(* ===== verification/AsyncState.v ===== *)
(** * [useAsyncState] ([shared/hooks/useAsyncState.ts])

    The hook every page loads its data with: [execute] sets [loading],
    clears [error], awaits the fetch function, then stores the result or the
    error message and clears [loading].  [async] is its React state, the
    three operations are the synchronous part of [execute] and the two
    continuations; pages embed them.  The machine at the end adds the
    executions in flight, which may overlap, and a history of the outcomes
    that the specification reads. *)
From S2P Require Import Prelude JsString Html.

Record async (T : Type) := Async {
  as_data : option T;
  as_loading : bool;
  as_error : option string }.
Arguments Async {T}. Arguments as_data {T}. Arguments as_loading {T}. Arguments as_error {T}.

Section AsyncState.
Context {T : Type}.
Implicit Types (a : async T).

Definition async_init : async T := Async None true None.

(** [setLoading(true); setError(null)] *)
Definition async_start a : async T := Async (as_data a) true None.

(** [setData(result)] and the [finally] *)
Definition async_ok (d : T) a : async T := Async (Some d) false (as_error a).

(** [setError(err.message || 'An error occurred')] and the [finally] *)
Definition async_fail (msg : option string) a : async T :=
  Async (as_data a) false (Some (or_str msg "An error occurred")).

(** The setter the hook exports. *)
Definition async_setData (d : option T) a : async T := Async d (as_loading a) (as_error a).

(** ** Executions in flight *)
Inductive async_result := AsyncOk (d : T) | AsyncErr (msg : option string).

Record async_state := AsyncState {
  ax_async : async T;
  ax_flight : list nat;                 (* executions whose await is pending *)
  ax_next : nat;
  ax_hist : list async_result }.        (* outcomes, latest last *)

Inductive async_event := Execute | Settled (k : nat) (r : async_result).

Definition ax_init : async_state := AsyncState async_init [] 0 [].

Definition ax_finish (r : async_result) a : async T :=
  match r with AsyncOk d => async_ok d a | AsyncErr m => async_fail m a end.

Definition ax_handle (e : async_event) (s : async_state) : async_state * list unit :=
  match e with
  | Execute =>
      (AsyncState (async_start (ax_async s)) (ax_flight s ++ [ax_next s]) (S (ax_next s))
         (ax_hist s), [])
  | Settled k r =>
      (AsyncState (ax_finish r (ax_async s)) (filter (fun j => j <> k) (ax_flight s))
         (ax_next s) (ax_hist s ++ [r]), [])
  end.

Definition ax_enabled (s : async_state) (e : async_event) : Prop :=
  match e with Execute => True | Settled k _ => k ∈ ax_flight s end.

(** The page starts an execution only when none is in flight. *)
Definition ax_sequential (s : async_state) (e : async_event) : Prop :=
  ax_enabled s e /\ match e with Execute => ax_flight s = [] | _ => True end.

(** *** Specification over the history *)
Definition last_ok (h : list async_result) : option T :=
  foldl (fun acc r => match r with AsyncOk d => Some d | AsyncErr _ => acc end) None h.

Definition last_err (h : list async_result) : option string :=
  match last h with
  | Some (AsyncErr m) => Some (or_str m "An error occurred")
  | _ => None
  end.

Definition async_spec (s : async_state) : Prop :=
  as_data (ax_async s) = last_ok (ax_hist s) /\
  match ax_flight s with
  | [] => as_error (ax_async s) = last_err (ax_hist s) /\
          as_loading (ax_async s) = bool_decide (ax_next s = 0)
  | [_] => as_error (ax_async s) = None /\ as_loading (ax_async s) = true
  | _ => False
  end /\ (ax_next s = 0 -> ax_flight s = [] /\ ax_hist s = []).

Lemma last_ok_snoc h r :
  last_ok (h ++ [r]) = match r with AsyncOk d => Some d | AsyncErr _ => last_ok h end.
Proof. unfold last_ok. rewrite foldl_app. by destruct r. Qed.

Lemma ax_handle_spec s e :
  async_spec s -> ax_sequential s e -> async_spec (fst (ax_handle e s)).
Proof.
  intros (Hd & Hf & Hz) [Hen Hseq]. destruct e as [|k r]; simpl in *.
  - rewrite Hseq in *. by split.
  - destruct (ax_flight s) as [|j [|]] eqn:Ef; [set_solver| |done].
    apply list_elem_of_singleton in Hen as ->. destruct Hf as [He Hl].
    unfold async_spec; simpl. rewrite filter_cons, decide_False by (intros H; by apply H).
    rewrite last_ok_snoc. unfold last_err. rewrite last_snoc. split; [by destruct r|].
    split; [|intros E; destruct (Hz E); done].
    rewrite bool_decide_eq_false_2; [by destruct r|]. intros E. by destruct (Hz E).
Qed.

(** When a page never starts a load while one is pending, the state of
    the hook is a function of the outcomes so far: [data] is the last
    successful result (an error does not discard it), [error] is set
    exactly when the latest outcome failed, and [loading] holds exactly
    before the first load and while one is pending. *)
Lemma async_sequential_correct es qs s :
  run ax_sequential ax_handle ax_init es qs s ->
  as_data (ax_async s) = last_ok (ax_hist s) /\
  as_error (ax_async s) = (if bool_decide (ax_flight s = []) then last_err (ax_hist s) else None) /\
  as_loading (ax_async s) =
    (bool_decide (ax_flight s <> []) || bool_decide (ax_next s = 0)).
Proof.
  intros H. assert (async_spec s) as (Hd & Hf & _).
  { revert H. apply run_invariant; [by split|apply ax_handle_spec]. }
  split; [done|]. destruct (ax_flight s) as [|? [|]]; [|naive_solver|done].
  destruct Hf as [-> ->]. by split.
Qed.
End AsyncState.

Arguments async_result : clear implicits.
Arguments async_event : clear implicits.
Arguments async_state : clear implicits.

(** Overlapping loads race: the result that arrives last wins, whatever its
    age, and the first one to arrive hides the spinner. *)
Section Race.
Context {T : Type}.

(** With two overlapping loads the answer to the older request, when it
    arrives last, replaces the newer data, and [loading] is already false
    while that request is still pending. *)
Lemma async_overlap_stale (old new : T) :
  exists qs s1 s2,
    run ax_enabled ax_handle ax_init [Execute; Execute; Settled 1 (AsyncOk new)] qs s1 /\
    as_loading (ax_async s1) = false /\ ax_flight s1 = [0] /\
    ax_handle (Settled 0 (AsyncOk old)) s1 = (s2, []) /\
    as_data (ax_async s2) = Some old.
Proof.
  eexists _, _, _. split; [apply exec_run; simpl; repeat split; set_solver|].
  repeat split.
Qed.
End Race.

Lemma async_sequential_correct_witness :
  let es := [Execute; Settled 0 (AsyncOk 5); Execute; Settled 1 (AsyncErr None)] in
  let s := fst (exec ax_handle es ax_init) in
  as_data (ax_async s) = Some 5 /\ as_error (ax_async s) = Some "An error occurred" /\
  as_loading (ax_async s) = false.
Proof.
  intros es s.
  refine (async_sequential_correct es (snd (exec ax_handle es ax_init)) s _).
  apply exec_run. cbn. unfold ax_sequential. cbn. repeat split; set_solver.
Defined.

----

TASK –
Output every entry again, exactly as given.

ANSWER BOX –
(* ===== verification/AsyncState.v ===== *)
(** * [useAsyncState] ([shared/hooks/useAsyncState.ts])

    The hook every page loads its data with: [execute] sets [loading],
    clears [error], awaits the fetch function, then stores the result or the
    error message and clears [loading].  [async] is its React state, the
    three operations are the synchronous part of [execute] and the two
    continuations; pages embed them.  The machine at the end adds the
    executions in flight, which may overlap, and a history of the outcomes
    that the specification reads. *)
From S2P Require Import Prelude JsString Html.

Record async (T : Type) := Async {
  as_data : option T;
  as_loading : bool;
  as_error : option string }.
Arguments Async {T}. Arguments as_data {T}. Arguments as_loading {T}. Arguments as_error {T}.

Section AsyncState.
Context {T : Type}.
Implicit Types (a : async T).

Definition async_init : async T := Async None true None.

(** [setLoading(true); setError(null)] *)
Definition async_start a : async T := Async (as_data a) true None.

(** [setData(result)] and the [finally] *)
Definition async_ok (d : T) a : async T := Async (Some d) false (as_error a).

(** [setError(err.message || 'An error occurred')] and the [finally] *)
Definition async_fail (msg : option string) a : async T :=
  Async (as_data a) false (Some (or_str msg "An error occurred")).

(** The setter the hook exports. *)
Definition async_setData (d : option T) a : async T := Async d (as_loading a) (as_error a).

(** ** Executions in flight *)
Inductive async_result := AsyncOk (d : T) | AsyncErr (msg : option string).

Record async_state := AsyncState {
  ax_async : async T;
  ax_flight : list nat;                 (* executions whose await is pending *)
  ax_next : nat;
  ax_hist : list async_result }.        (* outcomes, latest last *)

Inductive async_event := Execute | Settled (k : nat) (r : async_result).

Definition ax_init : async_state := AsyncState async_init [] 0 [].

Definition ax_finish (r : async_result) a : async T :=
  match r with AsyncOk d => async_ok d a | AsyncErr m => async_fail m a end.

Definition ax_handle (e : async_event) (s : async_state) : async_state * list unit :=
  match e with
  | Execute =>
      (AsyncState (async_start (ax_async s)) (ax_flight s ++ [ax_next s]) (S (ax_next s))
         (ax_hist s), [])
  | Settled k r =>
      (AsyncState (ax_finish r (ax_async s)) (filter (fun j => j <> k) (ax_flight s))
         (ax_next s) (ax_hist s ++ [r]), [])
  end.

Definition ax_enabled (s : async_state) (e : async_event) : Prop :=
  match e with Execute => True | Settled k _ => k ∈ ax_flight s end.

(** The page starts an execution only when none is in flight. *)
Definition ax_sequential (s : async_state) (e : async_event) : Prop :=
  ax_enabled s e /\ match e with Execute => ax_flight s = [] | _ => True end.

(** *** Specification over the history *)
Definition last_ok (h : list async_result) : option T :=
  foldl (fun acc r => match r with AsyncOk d => Some d | AsyncErr _ => acc end) None h.

Definition last_err (h : list async_result) : option string :=
  match last h with
  | Some (AsyncErr m) => Some (or_str m "An error occurred")
  | _ => None
  end.

Definition async_spec (s : async_state) : Prop :=
  as_data (ax_async s) = last_ok (ax_hist s) /\
  match ax_flight s with
  | [] => as_error (ax_async s) = last_err (ax_hist s) /\
          as_loading (ax_async s) = bool_decide (ax_next s = 0)
  | [_] => as_error (ax_async s) = None /\ as_loading (ax_async s) = true
  | _ => False
  end /\ (ax_next s = 0 -> ax_flight s = [] /\ ax_hist s = []).

Lemma last_ok_snoc h r :
  last_ok (h ++ [r]) = match r with AsyncOk d => Some d | AsyncErr _ => last_ok h end.
Proof. unfold last_ok. rewrite foldl_app. by destruct r. Qed.

Lemma ax_handle_spec s e :
  async_spec s -> ax_sequential s e -> async_spec (fst (ax_handle e s)).
Proof.
  intros (Hd & Hf & Hz) [Hen Hseq]. destruct e as [|k r]; simpl in *.
  - rewrite Hseq in *. by split.
  - destruct (ax_flight s) as [|j [|]] eqn:Ef; [set_solver| |done].
    apply list_elem_of_singleton in Hen as ->. destruct Hf as [He Hl].
    unfold async_spec; simpl. rewrite filter_cons, decide_False by (intros H; by apply H).
    rewrite last_ok_snoc. unfold last_err. rewrite last_snoc. split; [by destruct r|].
    split; [|intros E; destruct (Hz E); done].
    rewrite bool_decide_eq_false_2; [by destruct r|]. intros E. by destruct (Hz E).
Qed.

(** When a page never starts a load while one is pending, the state of
    the hook is a function of the outcomes so far: [data] is the last
    successful result (an error does not discard it), [error] is set
    exactly when the latest outcome failed, and [loading] holds exactly
    before the first load and while one is pending. *)
Lemma async_sequential_correct es qs s :
  run ax_sequential ax_handle ax_init es qs s ->
  as_data (ax_async s) = last_ok (ax_hist s) /\
  as_error (ax_async s) = (if bool_decide (ax_flight s = []) then last_err (ax_hist s) else None) /\
  as_loading (ax_async s) =
    (bool_decide (ax_flight s <> []) || bool_decide (ax_next s = 0)).
Proof.
  intros H. assert (async_spec s) as (Hd & Hf & _).
  { revert H. apply run_invariant; [by split|apply ax_handle_spec]. }
  split; [done|]. destruct (ax_flight s) as [|? [|]]; [|naive_solver|done].
  destruct Hf as [-> ->]. by split.
Qed.
End AsyncState.

Arguments async_result : clear implicits.
Arguments async_event : clear implicits.
Arguments async_state : clear implicits.

(** Overlapping loads race: the result that arrives last wins, whatever its
    age, and the first one to arrive hides the spinner. *)
Section Race.
Context {T : Type}.

(** With two overlapping loads the answer to the older request, when it
    arrives last, replaces the newer data, and [loading] is already false
    while that request is still pending. *)
Lemma async_overlap_stale (old new : T) :
  exists qs s1 s2,
    run ax_enabled ax_handle ax_init [Execute; Execute; Settled 1 (AsyncOk new)] qs s1 /\
    as_loading (ax_async s1) = false /\ ax_flight s1 = [0] /\
    ax_handle (Settled 0 (AsyncOk old)) s1 = (s2, []) /\
    as_data (ax_async s2) = Some old.
Proof.
  eexists _, _, _. split; [apply exec_run; simpl; repeat split; set_solver|].
  repeat split.
Qed.
End Race.

Lemma async_sequential_correct_witness :
  let es := [Execute; Settled 0 (AsyncOk 5); Execute; Settled 1 (AsyncErr None)] in
  let s := fst (exec ax_handle es ax_init) in
  as_data (ax_async s) = Some 5 /\ as_error (ax_async s) = Some "An error occurred" /\
  as_loading (ax_async s) = false.
Proof.
  intros es s.
  refine (async_sequential_correct es (snd (exec ax_handle es ax_init)) s _).
  apply exec_run. cbn. unfold ax_sequential. cbn. repeat split; set_solver.
Defined.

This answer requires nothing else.